··· Task material ···

(* ------------------------------------------------------------------ *)
(** ** Lemmas: row loops *)

(** A loop over rows that sets row [y + i] of a rectangle to the values
    [V] sets the rectangle to [V] and touches nothing else. *)
Lemma rows_loop fb x y w h (body : Z -> mem -> outcome mem) (V : Z -> Z -> option Z) m :
  ready fb m -> 0 <= x -> 0 <= w -> x + w <= PixelsPerScanLine fb ->
  0 <= y -> 0 <= h -> y + h <= ScreenHeight fb ->
  (forall i m1, 0 <= i < h -> ready fb m1 ->
    same_off (region fb (rect x y w i)) m m1 ->
    exists m2, body i m1 = Done m2 /\ mem_wf m2 /\
      same_off (in_cells (pix fb x (y + i)) w) m1 m2 /\
      forall k, 0 <= k < w -> m2 !! (pix fb x (y + i) + 4 * k) = V (x + k) (y + i)) ->
  exists m', for_count h body m = Done m' /\ ready fb m' /\
    same_off (region fb (rect x y w h)) m m' /\
    forall x' y', rect x y w h x' y' -> m' !! pix fb x' y' = V x' y'.
Proof.
  intros Hm Hx Hw Hxw Hy Hh Hyh Hbody.
  destruct (for_count_inv (fun i m1 => ready fb m1 /\
      same_off (region fb (rect x y w i)) m m1 /\
      forall x' y', rect x y w i x' y' -> m1 !! pix fb x' y' = V x' y') h body m)
    as (m' & E & ? & ? & ?); [lia|..].
  - split_and!; [done|done|]. intros x' y' [_ ?]. lia.
  - intros i m1 Hi (Hm1 & Hs1 & HV1).
    destruct (Hbody i m1 Hi Hm1 Hs1) as (m2 & E & Hwf2 & Hs2 & HV2).
    exists m2. split; [done|]. split_and!.
    + by eapply ready_same_off.
    + etrans; (eapply same_off_weaken; [|done]).
      * intros a. apply region_mono. unfold rect. lia.
      * intros a Ha. apply in_cells_row in Ha; [|lia..].
        eapply region_mono; [|done]. unfold rect. lia.
    + intros x' y' [Hx' Hy']. destruct (decide (y' = y + i)) as [->|].
      * replace (pix fb x' (y + i)) with (pix fb x (y + i) + 4 * (x' - x))
          by (unfold pix; lia).
        rewrite HV2 by lia. f_equal; lia.
      * destruct Hs2 as [_ Hs2]. rewrite Hs2.
        { apply HV1. split; lia. }
        intros Ha. apply in_cells_row in Ha as (x2 & y2 & HR & Hb & Ea); [|lia..].
        apply pix_inj in Ea as [-> ->]; [|split; lia|done].
        destruct HR as [_ ?]. lia.
  - exists m'. done.
Qed.

(** The cells of a row of a rectangle, as the code addresses them. *)
Lemma row_elem fb x y i w : fb_wf fb -> is_u32 x -> is_u32 y ->
  0 < w -> x + w <= PixelsPerScanLine fb -> 0 <= i -> y + i < ScreenHeight fb ->
  elem (Framebuffer fb) (u32 (u32 (y + i) * PixelsPerScanLine fb + x)) = pix fb x (y + i).
Proof.
  intros Hfb Hx Hy Hw Hxw Hi Hyi. pose proof (wf_height _ Hfb).
  rewrite (u32_id (y + i)) by lia. apply elem_pix; [done|]. split; lia.
Qed.

(* ------------------------------------------------------------------ *)
(** ** Lemmas: [ClearScreen], [ClearRect], [BlitSurfaceRect] *)

(** Every cell of the buffer is a pixel. *)
Lemma cell_pix fb i : fb_wf fb ->
  0 <= i < PixelsPerScanLine fb * ScreenHeight fb ->
  exists x y, in_buffer fb x y /\ Framebuffer fb + 4 * i = pix fb x y.
Proof.
  intros [] Hi. assert (0 < PixelsPerScanLine fb) by nia.
  exists (i mod PixelsPerScanLine fb), (i / PixelsPerScanLine fb). split; [split|].
  - by apply Z.mod_pos_bound.
  - split; [apply Z.div_pos; lia|]. apply Z.div_lt_upper_bound; lia.
  - unfold pix. rewrite (Z.div_mod i (PixelsPerScanLine fb)) at 1 by lia. lia.
Qed.

Lemma buffer_cells fb m : ready fb m ->
  cells (Framebuffer fb) (PixelsPerScanLine fb * ScreenHeight fb) m.
Proof.
  intros [Hfb Hm Hmap]. pose proof Hfb as []. split_and!; [lia|lia|].
  intros i Hi. destruct (cell_pix fb i Hfb Hi) as (x & y & Hxy & ->). by apply Hmap.
Qed.

Lemma ClearScreen_spec fb color ignore m :
  ready fb m -> is_u32 color ->
  exists m', ClearScreen fb color ignore m = Done m' /\ ready fb m' /\
    same_off (region fb (fun _ _ => True)) m m' /\
    (ignore = 0 \/ color <> 0 ->
      forall x y, in_buffer fb x y -> m' !! pix fb x y = Some color) /\
    (ignore <> 0 /\ color = 0 -> m' = m).
Proof.
  intros Hm Hc. unfold ClearScreen.
  destruct (negb (ignore =? 0) && (color =? 0))%bool eqn:Eb.
  { apply andb_prop in Eb as [E1%negb_true_iff%Z.eqb_neq E2%Z.eqb_eq].
    exists m. split_and!; [done|done|done|lia|done]. }
  pose proof (ready_fb _ _ Hm) as Hfb. pose proof Hfb as [].
  cbn zeta. rewrite u32_id by nia.
  destruct (fill_spec (Framebuffer fb) (PixelsPerScanLine fb * ScreenHeight fb) color m)
    as (m' & E & Hwf & Hs & HV); [nia|done|by apply buffer_cells|apply Hm|].
  exists m'. split; [done|].
  assert (forall x y, in_buffer fb x y -> m' !! pix fb x y = Some color) as Hpix.
  { intros x y Hxy. apply HV. by apply pix_in_range. }
  assert (same_off (region fb (fun _ _ => True)) m m').
  { eapply same_off_weaken; [|done]. intros a (i & Hi & ->).
    destruct (cell_pix fb i Hfb Hi) as (x & y & Hxy & ->). by exists x, y. }
  split_and!; [by eapply ready_same_off|done|done|].
  intros [Hi ->]. apply andb_false_iff in Eb as [Eb|Eb]; [|done].
  apply negb_false_iff, Z.eqb_eq in Eb. done.
Qed.

Lemma ClearRect_spec fb x y w h color m :
  ready fb m -> is_u32 x -> is_u32 y -> is_u32 w -> is_u32 h -> is_u32 color ->
  exists m', ClearRect fb x y w h color m = Done m' /\ ready fb m' /\
    same_off (region fb (fun x' y' => rect x y w h x' y' /\ on_screen fb x' y')) m m' /\
    forall x' y', rect x y w h x' y' -> on_screen fb x' y' ->
      m' !! pix fb x' y' = Some color.
Proof.
  intros Hm Hx Hy Hw Hh Hc. unfold ClearRect.
  pose proof (ready_fb _ _ Hm) as Hfb. pose proof Hfb as [].
  destruct ((ScreenWidth fb <=? x) || (ScreenHeight fb <=? y))%bool eqn:Eb.
  { exists m. split_and!; [done|done|done|].
    intros x' y' [] []. apply orb_true_iff in Eb as [Eb|Eb]; apply Z.leb_le in Eb; lia. }
  apply orb_false_iff in Eb as [Ex%Z.leb_gt Ey%Z.leb_gt].
  cbn zeta. rewrite !(u32_id (ScreenWidth fb - x)), !(u32_id (ScreenHeight fb - y)) by lia.
  set (w' := if _ <? w then _ else _). set (h' := if _ <? h then _ else _).
  assert (w' = Z.min w (ScreenWidth fb - x)) as Ew
    by (subst w'; destruct (Z.ltb_spec (ScreenWidth fb - x) w); lia).
  assert (h' = Z.min h (ScreenHeight fb - y)) as Eh
    by (subst h'; destruct (Z.ltb_spec (ScreenHeight fb - y) h); lia).
  destruct (rows_loop fb x y w' h' (fun row m =>
      FillPixels32 (elem (Framebuffer fb) (u32 (u32 (y + row) * PixelsPerScanLine fb + x)))
        w' color m) (fun _ _ => Some color) m) as (m' & E & Hm' & Hs & HV); [done|lia..| |].
  - intros i m1 Hi Hm1 _. destruct (decide (w' = 0)) as [->|].
    + rewrite FillPixels32_ref by lia. exists m1. split_and!; [done|apply Hm1|done|lia].
    + rewrite (row_elem fb x y i w') by (try done; lia).
      destruct (fill_spec (pix fb x (y + i)) w' color m1) as (m2 & ? & ? & ? & ?);
        [lia|done|apply row_cells; try done; lia|apply Hm1|].
      exists m2. done.
  - exists m'. split_and!; [done|done| |].
    + eapply same_off_weaken; [|done]. intros a. apply region_mono.
      unfold rect, on_screen. lia.
    + intros x' y' [] []. apply HV. split; lia.
Qed.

···

- [Try it] From the first line of the records above to the line that contains "same_off (in_cells (pix", quote each line exactly.

- [Problem solution]
(* ------------------------------------------------------------------ *)
(** ** Lemmas: row loops *)

(** A loop over rows that sets row [y + i] of a rectangle to the values
    [V] sets the rectangle to [V] and touches nothing else. *)
Lemma rows_loop fb x y w h (body : Z -> mem -> outcome mem) (V : Z -> Z -> option Z) m :
  ready fb m -> 0 <= x -> 0 <= w -> x + w <= PixelsPerScanLine fb ->
  0 <= y -> 0 <= h -> y + h <= ScreenHeight fb ->
  (forall i m1, 0 <= i < h -> ready fb m1 ->
    same_off (region fb (rect x y w i)) m m1 ->
    exists m2, body i m1 = Done m2 /\ mem_wf m2 /\
      same_off (in_cells (pix fb x (y + i)) w) m1 m2 /\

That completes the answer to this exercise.